If at first you don't succeed, try, try again." Entrepreneurs applying for grants from the Small Business Innovation Research (SBIR) and the Small Business Technology Transfer Research (STTR) programs should keep this adage in mind. Only one in eight applications submitted survive the rigorous approval gauntlet, according to Daniel O. Hill, assistant administrator for the SBA Office of Technology.
Scott Thompson knows the process well. It took 11 attempts--from 1992 to 1996--and the formation of several companies before the owner of CHT Engineering Systems Inc. in Hermosa, South Dakota, obtained SBIR funding for his human target tracking system.
Why subject yourself to this kind of torture? The answer is simple, says the homebased Thompson: "It's hard to get seed money for a high-tech company. Venture capitalists don't like to fund ideas."
If that's not incentive enough, consider that these two programs have more than $1.1 billion to give businesses every year. To compete for SBIR grants, a business must be for-profit, U.S.-owned, independently operated, and have 500 or fewer employees. The principal researcher for a project must be employed by the business.
Every year, 10 federal departments and agencies are required to solicit SBIR applications: the departments of Agriculture, Commerce, Defense, Education, Energy, Health and Human Services, and Transportation, as well as the Environmental Protection Agency, NASA and the National Science Foundation.

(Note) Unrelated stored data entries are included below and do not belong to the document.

(** C7: for a step [s >= 0] the downscale factor is
    [2 ^ max (numDownscales - s / resolutionSchedule) 0]; a render pass
    at step [s] scales the caller's camera by the reciprocal of that
    factor before it renders: the projection stage, and the rasterizer
    when the pass reaches it, are handed the intrinsics, the height and
    the width of the camera so scaled, and these are the height and
    width the pass records as last rendered. *)
Theorem getDownscaleFactor_schedule (c : Config) (s : Z) :
  0 < resolutionSchedule c -> 0 <= numDownscales c <= 30 ->
  0 <= s <= Int.max_int ->
  getDownscaleFactor c s =
    Some (2 ^ Z.max (numDownscales c - s / resolutionSchedule c) 0) /\
  (forall (P : Pipeline) m cam r,
     config m = c -> forward m cam s = Some r ->
     exists tb,
       hd_error (r_calls r) =
         Some (ProjectCall (project_args m
           (scaleOutputResolution cam
              (1 / IZR (2 ^ Z.max (numDownscales c - s / resolutionSchedule c) 0)))
           tb))) /\
  (forall (P : Pipeline) m cam,
     config m = c -> 0 < shDegreeInterval c -> tileable cam ->
     let cam1 :=
       scaleOutputResolution cam
         (1 / IZR (2 ^ Z.max (numDownscales c - s / resolutionSchedule c) 0)) in
     exists r a,
       forward m cam s = Some r /\
       hd_error (r_calls r) = Some (ProjectCall a) /\
       pa_height a = height cam1 /\ pa_width a = width cam1 /\
       pa_fx a = fx cam1 /\ pa_fy a = fy cam1 /\
       pa_cx a = cx cam1 /\ pa_cy a = cy cam1 /\
       lastHeight (r_model r) = height cam1 /\
       lastWidth (r_model r) = width cam1 /\
       (forall rargs,
          In (RasterizeCall rargs) (r_calls r) ->
          ra_height rargs = height cam1 /\ ra_width rargs = width cam1)).
Proof.
  intros Hr Hn Hs.
  pose proof (getDownscaleFactor_eq c s Hr Hn Hs) as Hd.
  split; [exact Hd|]. split.
  - intros P m cam r Hc Hf. subst c.
    destruct (forward_inv _ _ _ _ Hf) as (d & tb & Hd' & _ & _ & Hcalls).
    rewrite Hd in Hd'. injection Hd' as <-. exists tb. exact Hcalls.
  - intros P m cam Hc Hi Ht. subst c.
    set (D := 2 ^ Z.max (numDownscales (config m)
                         - s / resolutionSchedule (config m)) 0) in *.
    fold (scaled cam D). cbv zeta.
    destruct (forward_defined P m cam s D _ Hd
                (degreesToUse_eq _ _ Hi Hs) Ht)
      as (r & tb & Hf & _).
    destruct (forward_cases _ _ _ _ Hf) as (d & tb' & Hd' & _ & Hcases).
    rewrite Hd in Hd'. injection Hd' as <-. cbv zeta in Hcases.
    exists r. eexists. split; [exact Hf|].
    destruct Hcases as [(_ & _ & _ & ->)|(_ & deg & _ & ->)];
      cbn [r_calls r_model hd_error lastHeight lastWidth set_render_state].
    + split; [reflexivity|].
      cbn [pa_height pa_width pa_fx pa_fy pa_cx pa_cy project_args].
      repeat split.
      all: destruct H as [H|[]]; discriminate H.
    + split; [reflexivity|].
      cbn [pa_height pa_width pa_fx pa_fy pa_cx pa_cy project_args].
      do 8 (split; [reflexivity|]).
      intros rargs [H|[H|[H|[]]]]; try discriminate H.
      injection H as <-. cbn [ra_height ra_width]. split; reflexivity.
Qed.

Initially, entrepreneurs compete for Phase I awards of up to $100,000 for a six-month exploration of the technical merits and feasibility of an idea or technology. Only those awarded Phase I grants can compete for two-year Phase II funding of up to $750,000. In Phase III, entrepreneurs must commercialize their products using private-sector funding.
STTR pairs small businesses and nonprofit research institutions. Five federal agencies offer grants under this program: the departments of Defense, Energy, and Health and Human Services; NASA; and the National Science Foundation.
There are also three phases in the STTR program. Phase I offers up to $100,000 for a year of research. Phase II provides up to $500,000 for a maximum two-year project expansion, and Phase III mirrors that of the SBIR.